* **ABOUT THIS TASK**: Tell me how many lines in the entries below contain the word "outside"; reply with the number and nothing else.

* **DATASET RECORDS**:
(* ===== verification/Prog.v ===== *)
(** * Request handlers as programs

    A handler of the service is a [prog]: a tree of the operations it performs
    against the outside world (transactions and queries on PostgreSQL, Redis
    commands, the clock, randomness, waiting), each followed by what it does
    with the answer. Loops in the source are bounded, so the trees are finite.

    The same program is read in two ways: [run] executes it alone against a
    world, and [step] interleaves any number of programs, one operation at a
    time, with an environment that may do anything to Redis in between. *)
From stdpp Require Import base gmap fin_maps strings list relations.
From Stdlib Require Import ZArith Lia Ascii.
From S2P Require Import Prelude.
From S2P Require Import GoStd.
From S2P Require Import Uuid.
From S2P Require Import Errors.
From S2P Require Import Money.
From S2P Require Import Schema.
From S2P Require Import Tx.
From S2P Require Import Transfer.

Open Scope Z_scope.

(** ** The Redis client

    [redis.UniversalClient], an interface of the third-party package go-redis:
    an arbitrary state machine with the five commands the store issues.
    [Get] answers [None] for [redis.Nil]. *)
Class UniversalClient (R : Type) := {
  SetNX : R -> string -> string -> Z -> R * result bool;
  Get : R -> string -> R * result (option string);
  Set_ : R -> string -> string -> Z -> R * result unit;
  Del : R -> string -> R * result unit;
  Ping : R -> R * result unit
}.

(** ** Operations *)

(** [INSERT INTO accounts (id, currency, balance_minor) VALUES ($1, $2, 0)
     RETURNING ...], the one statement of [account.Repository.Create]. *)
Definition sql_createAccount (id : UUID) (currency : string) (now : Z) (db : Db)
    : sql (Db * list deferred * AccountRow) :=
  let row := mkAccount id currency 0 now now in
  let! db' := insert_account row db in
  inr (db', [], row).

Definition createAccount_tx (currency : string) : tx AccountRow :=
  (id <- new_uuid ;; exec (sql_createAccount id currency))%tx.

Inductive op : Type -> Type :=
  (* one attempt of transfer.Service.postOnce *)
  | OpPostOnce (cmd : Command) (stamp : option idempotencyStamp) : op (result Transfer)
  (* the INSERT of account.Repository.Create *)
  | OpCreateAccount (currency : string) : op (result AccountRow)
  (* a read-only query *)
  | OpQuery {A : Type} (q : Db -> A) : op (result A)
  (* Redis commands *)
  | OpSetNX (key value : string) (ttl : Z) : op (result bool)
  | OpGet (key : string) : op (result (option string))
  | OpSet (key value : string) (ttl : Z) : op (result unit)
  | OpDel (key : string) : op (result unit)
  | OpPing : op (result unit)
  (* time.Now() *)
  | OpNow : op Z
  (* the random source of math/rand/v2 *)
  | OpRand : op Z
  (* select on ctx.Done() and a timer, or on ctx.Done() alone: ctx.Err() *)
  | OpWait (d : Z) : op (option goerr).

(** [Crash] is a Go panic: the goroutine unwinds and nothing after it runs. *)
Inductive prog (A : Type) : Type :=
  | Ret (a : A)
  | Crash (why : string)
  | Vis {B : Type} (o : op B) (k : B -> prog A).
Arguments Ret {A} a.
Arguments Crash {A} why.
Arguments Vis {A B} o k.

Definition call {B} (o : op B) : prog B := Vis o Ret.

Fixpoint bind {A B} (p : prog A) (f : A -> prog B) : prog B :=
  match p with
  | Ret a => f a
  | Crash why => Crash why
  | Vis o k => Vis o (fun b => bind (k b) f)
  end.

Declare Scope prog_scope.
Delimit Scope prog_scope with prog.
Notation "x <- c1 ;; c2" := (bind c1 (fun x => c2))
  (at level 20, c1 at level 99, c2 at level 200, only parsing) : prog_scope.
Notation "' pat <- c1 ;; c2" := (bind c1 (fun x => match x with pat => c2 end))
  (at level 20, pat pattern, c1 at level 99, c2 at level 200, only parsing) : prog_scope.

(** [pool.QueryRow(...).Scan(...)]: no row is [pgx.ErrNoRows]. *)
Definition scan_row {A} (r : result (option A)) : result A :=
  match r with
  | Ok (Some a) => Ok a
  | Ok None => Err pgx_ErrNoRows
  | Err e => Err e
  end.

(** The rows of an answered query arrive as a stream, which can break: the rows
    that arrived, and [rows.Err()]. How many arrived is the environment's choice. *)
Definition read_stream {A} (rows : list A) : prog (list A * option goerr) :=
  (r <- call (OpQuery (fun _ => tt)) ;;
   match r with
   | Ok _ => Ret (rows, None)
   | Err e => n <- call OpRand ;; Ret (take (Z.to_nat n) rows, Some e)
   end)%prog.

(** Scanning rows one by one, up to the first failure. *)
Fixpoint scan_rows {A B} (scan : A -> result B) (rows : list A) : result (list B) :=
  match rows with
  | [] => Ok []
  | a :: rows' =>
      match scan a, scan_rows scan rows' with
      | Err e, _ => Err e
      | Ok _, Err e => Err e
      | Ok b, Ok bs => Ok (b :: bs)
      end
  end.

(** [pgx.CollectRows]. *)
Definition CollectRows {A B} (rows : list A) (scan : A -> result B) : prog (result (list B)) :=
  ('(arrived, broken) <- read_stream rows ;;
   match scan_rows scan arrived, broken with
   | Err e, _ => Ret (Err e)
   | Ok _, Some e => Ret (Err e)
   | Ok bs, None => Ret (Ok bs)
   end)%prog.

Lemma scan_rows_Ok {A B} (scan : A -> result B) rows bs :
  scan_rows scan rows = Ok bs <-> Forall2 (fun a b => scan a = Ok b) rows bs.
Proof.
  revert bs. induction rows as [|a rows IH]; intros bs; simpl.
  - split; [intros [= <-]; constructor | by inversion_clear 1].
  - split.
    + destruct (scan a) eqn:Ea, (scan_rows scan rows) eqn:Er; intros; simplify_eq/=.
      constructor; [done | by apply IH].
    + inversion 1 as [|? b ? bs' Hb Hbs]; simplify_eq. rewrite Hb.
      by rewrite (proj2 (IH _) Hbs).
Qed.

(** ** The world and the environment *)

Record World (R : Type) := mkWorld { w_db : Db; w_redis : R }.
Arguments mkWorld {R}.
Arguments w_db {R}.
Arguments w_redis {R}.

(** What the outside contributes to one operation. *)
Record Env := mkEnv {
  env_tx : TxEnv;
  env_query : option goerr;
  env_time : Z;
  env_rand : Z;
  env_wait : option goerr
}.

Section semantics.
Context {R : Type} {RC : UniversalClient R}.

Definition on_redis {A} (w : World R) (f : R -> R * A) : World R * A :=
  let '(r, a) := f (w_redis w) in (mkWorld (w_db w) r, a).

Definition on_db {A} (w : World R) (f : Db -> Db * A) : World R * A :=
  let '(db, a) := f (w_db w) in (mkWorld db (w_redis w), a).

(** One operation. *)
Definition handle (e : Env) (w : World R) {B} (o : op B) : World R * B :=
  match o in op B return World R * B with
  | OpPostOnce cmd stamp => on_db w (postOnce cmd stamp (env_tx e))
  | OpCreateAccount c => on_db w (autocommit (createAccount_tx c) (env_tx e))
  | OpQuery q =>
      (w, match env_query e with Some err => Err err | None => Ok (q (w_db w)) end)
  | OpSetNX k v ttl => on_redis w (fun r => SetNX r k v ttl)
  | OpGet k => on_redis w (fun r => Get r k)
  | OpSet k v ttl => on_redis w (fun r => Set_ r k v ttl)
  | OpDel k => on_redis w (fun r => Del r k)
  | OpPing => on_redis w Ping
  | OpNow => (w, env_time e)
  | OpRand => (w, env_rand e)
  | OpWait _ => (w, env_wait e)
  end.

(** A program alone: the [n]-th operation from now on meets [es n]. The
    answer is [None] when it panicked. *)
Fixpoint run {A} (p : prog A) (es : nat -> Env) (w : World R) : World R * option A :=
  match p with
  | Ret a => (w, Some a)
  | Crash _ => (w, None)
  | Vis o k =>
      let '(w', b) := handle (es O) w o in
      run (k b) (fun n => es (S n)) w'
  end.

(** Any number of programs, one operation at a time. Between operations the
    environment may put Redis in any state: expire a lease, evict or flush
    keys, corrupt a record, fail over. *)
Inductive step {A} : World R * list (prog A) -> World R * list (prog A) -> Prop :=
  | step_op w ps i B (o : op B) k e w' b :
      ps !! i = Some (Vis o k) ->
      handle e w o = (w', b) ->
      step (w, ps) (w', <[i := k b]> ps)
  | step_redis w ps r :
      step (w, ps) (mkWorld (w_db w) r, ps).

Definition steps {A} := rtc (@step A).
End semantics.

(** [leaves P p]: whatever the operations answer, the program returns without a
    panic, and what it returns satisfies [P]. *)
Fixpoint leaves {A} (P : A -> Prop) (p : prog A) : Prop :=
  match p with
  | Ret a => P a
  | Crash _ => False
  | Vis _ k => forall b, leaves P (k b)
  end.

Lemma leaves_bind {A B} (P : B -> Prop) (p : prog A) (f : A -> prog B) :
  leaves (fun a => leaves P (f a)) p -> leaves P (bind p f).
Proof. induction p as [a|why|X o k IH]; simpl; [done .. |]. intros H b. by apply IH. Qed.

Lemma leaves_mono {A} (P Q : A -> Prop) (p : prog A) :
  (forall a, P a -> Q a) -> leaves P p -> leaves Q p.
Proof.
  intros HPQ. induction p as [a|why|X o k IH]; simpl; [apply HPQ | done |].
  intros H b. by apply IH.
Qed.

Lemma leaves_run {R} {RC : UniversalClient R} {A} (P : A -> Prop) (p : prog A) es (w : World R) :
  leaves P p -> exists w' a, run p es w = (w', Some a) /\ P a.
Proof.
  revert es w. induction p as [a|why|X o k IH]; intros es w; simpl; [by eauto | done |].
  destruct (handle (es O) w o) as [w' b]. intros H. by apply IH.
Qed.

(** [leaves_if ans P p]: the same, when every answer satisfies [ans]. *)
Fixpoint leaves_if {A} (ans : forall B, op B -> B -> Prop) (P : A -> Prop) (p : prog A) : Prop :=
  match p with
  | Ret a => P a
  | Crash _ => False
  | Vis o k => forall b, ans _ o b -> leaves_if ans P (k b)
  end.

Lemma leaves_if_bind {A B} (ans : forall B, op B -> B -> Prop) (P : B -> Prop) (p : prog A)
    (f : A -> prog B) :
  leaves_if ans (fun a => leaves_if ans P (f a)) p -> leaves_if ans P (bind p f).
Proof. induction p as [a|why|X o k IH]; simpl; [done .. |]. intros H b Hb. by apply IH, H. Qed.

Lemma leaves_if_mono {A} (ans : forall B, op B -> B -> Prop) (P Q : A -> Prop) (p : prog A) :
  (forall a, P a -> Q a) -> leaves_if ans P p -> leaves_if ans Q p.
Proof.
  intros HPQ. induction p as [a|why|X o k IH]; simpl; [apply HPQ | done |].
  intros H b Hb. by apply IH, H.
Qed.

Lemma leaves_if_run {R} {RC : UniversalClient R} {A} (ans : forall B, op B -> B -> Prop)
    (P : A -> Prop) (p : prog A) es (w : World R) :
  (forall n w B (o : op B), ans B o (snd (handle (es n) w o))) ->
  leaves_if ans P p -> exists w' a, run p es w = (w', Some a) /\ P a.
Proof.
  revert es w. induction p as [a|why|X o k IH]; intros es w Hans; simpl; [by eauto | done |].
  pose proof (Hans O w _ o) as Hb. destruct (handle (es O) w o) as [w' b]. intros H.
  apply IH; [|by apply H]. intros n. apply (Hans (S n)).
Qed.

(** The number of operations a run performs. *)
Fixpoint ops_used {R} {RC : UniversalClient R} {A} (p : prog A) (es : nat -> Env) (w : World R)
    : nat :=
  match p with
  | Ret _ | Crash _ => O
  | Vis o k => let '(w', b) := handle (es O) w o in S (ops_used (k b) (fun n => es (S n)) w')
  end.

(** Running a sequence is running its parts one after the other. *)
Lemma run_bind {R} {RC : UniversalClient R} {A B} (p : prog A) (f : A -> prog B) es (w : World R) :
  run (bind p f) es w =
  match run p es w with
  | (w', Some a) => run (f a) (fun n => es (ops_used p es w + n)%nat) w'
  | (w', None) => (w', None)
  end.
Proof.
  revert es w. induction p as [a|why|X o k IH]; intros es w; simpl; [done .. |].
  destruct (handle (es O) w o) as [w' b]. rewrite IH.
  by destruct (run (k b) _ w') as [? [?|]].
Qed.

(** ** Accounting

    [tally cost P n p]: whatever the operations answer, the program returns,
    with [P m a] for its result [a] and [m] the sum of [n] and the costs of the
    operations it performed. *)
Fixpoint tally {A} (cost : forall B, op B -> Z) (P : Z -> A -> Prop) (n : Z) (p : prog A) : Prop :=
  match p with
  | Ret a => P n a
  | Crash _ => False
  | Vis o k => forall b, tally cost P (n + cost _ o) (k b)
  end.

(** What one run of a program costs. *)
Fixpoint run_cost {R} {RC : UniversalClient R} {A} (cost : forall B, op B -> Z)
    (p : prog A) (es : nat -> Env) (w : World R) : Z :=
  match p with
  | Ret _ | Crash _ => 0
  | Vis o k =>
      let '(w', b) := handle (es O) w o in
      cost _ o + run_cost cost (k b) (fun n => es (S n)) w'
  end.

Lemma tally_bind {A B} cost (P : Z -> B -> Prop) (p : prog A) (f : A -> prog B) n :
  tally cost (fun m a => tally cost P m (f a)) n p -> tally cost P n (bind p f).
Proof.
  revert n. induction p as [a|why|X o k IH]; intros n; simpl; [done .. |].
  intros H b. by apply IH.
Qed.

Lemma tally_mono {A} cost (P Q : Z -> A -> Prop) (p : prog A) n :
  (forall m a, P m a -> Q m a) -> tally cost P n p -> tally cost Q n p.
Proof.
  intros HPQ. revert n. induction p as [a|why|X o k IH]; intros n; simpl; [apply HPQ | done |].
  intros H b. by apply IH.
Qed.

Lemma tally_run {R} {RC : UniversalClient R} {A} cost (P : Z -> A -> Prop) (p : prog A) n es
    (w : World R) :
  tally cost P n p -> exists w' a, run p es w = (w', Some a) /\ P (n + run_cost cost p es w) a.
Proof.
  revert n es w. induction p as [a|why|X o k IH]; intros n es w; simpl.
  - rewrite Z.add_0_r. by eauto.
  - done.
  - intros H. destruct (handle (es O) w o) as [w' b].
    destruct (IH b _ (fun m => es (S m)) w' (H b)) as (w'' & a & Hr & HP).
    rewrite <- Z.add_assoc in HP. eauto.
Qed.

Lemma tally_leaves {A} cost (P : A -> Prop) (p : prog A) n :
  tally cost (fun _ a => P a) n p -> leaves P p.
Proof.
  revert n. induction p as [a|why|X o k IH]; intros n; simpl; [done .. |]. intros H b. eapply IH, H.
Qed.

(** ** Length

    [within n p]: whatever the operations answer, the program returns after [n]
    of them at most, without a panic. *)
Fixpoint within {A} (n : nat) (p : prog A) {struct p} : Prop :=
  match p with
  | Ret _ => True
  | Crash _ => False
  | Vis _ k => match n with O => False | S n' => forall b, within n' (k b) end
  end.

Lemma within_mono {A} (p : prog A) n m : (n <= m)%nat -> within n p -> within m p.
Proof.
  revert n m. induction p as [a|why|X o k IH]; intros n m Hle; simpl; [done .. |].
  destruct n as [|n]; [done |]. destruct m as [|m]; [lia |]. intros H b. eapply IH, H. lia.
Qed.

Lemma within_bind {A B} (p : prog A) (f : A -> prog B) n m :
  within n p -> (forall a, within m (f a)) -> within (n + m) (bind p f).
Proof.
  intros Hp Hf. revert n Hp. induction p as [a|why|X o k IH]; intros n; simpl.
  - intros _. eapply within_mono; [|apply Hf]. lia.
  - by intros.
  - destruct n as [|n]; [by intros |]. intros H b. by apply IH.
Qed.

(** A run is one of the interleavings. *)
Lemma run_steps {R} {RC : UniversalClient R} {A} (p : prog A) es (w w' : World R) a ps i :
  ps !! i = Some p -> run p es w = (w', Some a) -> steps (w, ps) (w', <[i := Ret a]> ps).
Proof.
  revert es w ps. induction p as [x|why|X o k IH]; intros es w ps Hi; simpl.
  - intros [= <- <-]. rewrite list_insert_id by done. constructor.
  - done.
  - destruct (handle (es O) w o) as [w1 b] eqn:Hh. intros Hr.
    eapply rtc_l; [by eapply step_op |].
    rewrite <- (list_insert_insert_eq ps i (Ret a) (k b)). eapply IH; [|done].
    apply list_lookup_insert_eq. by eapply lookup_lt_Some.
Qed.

* **SOLVED PROBLEM**: 2